Download Teacher Guide - Price9thScience

Teacher Guide: Mineral Identification
Learning Objectives
Students will:
 Find the mass and volume of a mineral sample with a balance and a graduated cylinder.
 Calculate the density of a mineral sample by dividing its mass by its volume.
 Measure and observe the following mineral properties:
o Crystal form
o Luster
o Hardness
o Streak
o Reaction to acid
 Use a key to identify a mineral sample based on its properties.
Vocabulary
crystal, density, hardness, luster, mass, mineral, streak, volume
Lesson Overview
The Mineral Identification GizmoTM allows students to
observe, measure, and identify 26 mineral samples.

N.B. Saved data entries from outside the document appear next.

(* ===== verification/IpAddress.v ===== *)
(** * IPAddress: addresses and subnets

    Models [client/mozilla/shared/ipaddress.cpp].  A host address is an IPv4
    address (a 32-bit integer) or an IPv6 one (sixteen bytes, most significant
    first); the operations work on the integer and on the bytes as the source
    does.  The specification reads both as one integer of the address width,
    and a subnet as the set of integers that share its prefix. *)
From S2P Require Import Prelude.

(** ** Data *)
Inductive NetworkLayerProtocol := IPv4Protocol | IPv6Protocol | UnknownNetworkLayerProtocol.

#[export] Instance NetworkLayerProtocol_eq_dec : EqDecision NetworkLayerProtocol.
Proof. solve_decision. Defined.

(** [QHostAddress]: null, a [quint32], or a [Q_IPV6ADDR]. *)
Inductive QHostAddress :=
  | HostNull
  | HostV4 (a : Z)
  | HostV6 (a : list Z).

#[export] Instance QHostAddress_eq_dec : EqDecision QHostAddress.
Proof. solve_decision. Defined.

Definition protocol (h : QHostAddress) : NetworkLayerProtocol :=
  match h with
  | HostNull => UnknownNetworkLayerProtocol
  | HostV4 _ => IPv4Protocol
  | HostV6 _ => IPv6Protocol
  end.

Definition toIPv4Address (h : QHostAddress) : Z := match h with HostV4 a => a | _ => 0 end.
Definition toIPv6Address (h : QHostAddress) : list Z :=
  match h with HostV6 a => a | _ => replicate 16 0 end.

The Student Exploration sheet contains a warm-up
and two activities:

Warm-up – Students learn how to measure
mass and volume in order to calculate density.

Activity A – Students record data about a
single mineral sample and use a key to identify
the sample.

Activity B – Students apply their learning to
identify additional mineral samples.
Observing a mineral’s streak
Suggested Lesson Sequence
1. Pre-Gizmo activity: What is a mineral?
( 10 – 15 minutes)
Provide students with a variety of rock and mineral samples. Use rocks that are clearly
mixtures such as granite, schist, sandstone, conglomerate, etc. Try to include minerals
that look like crystals, such as quartz, mica, and halite (rock salt). Ask students to sort
the samples into a pile of rocks and a pile of minerals, and then come up with a definition
of each. (Rocks are basically mixtures of different minerals, while minerals are “pure.”)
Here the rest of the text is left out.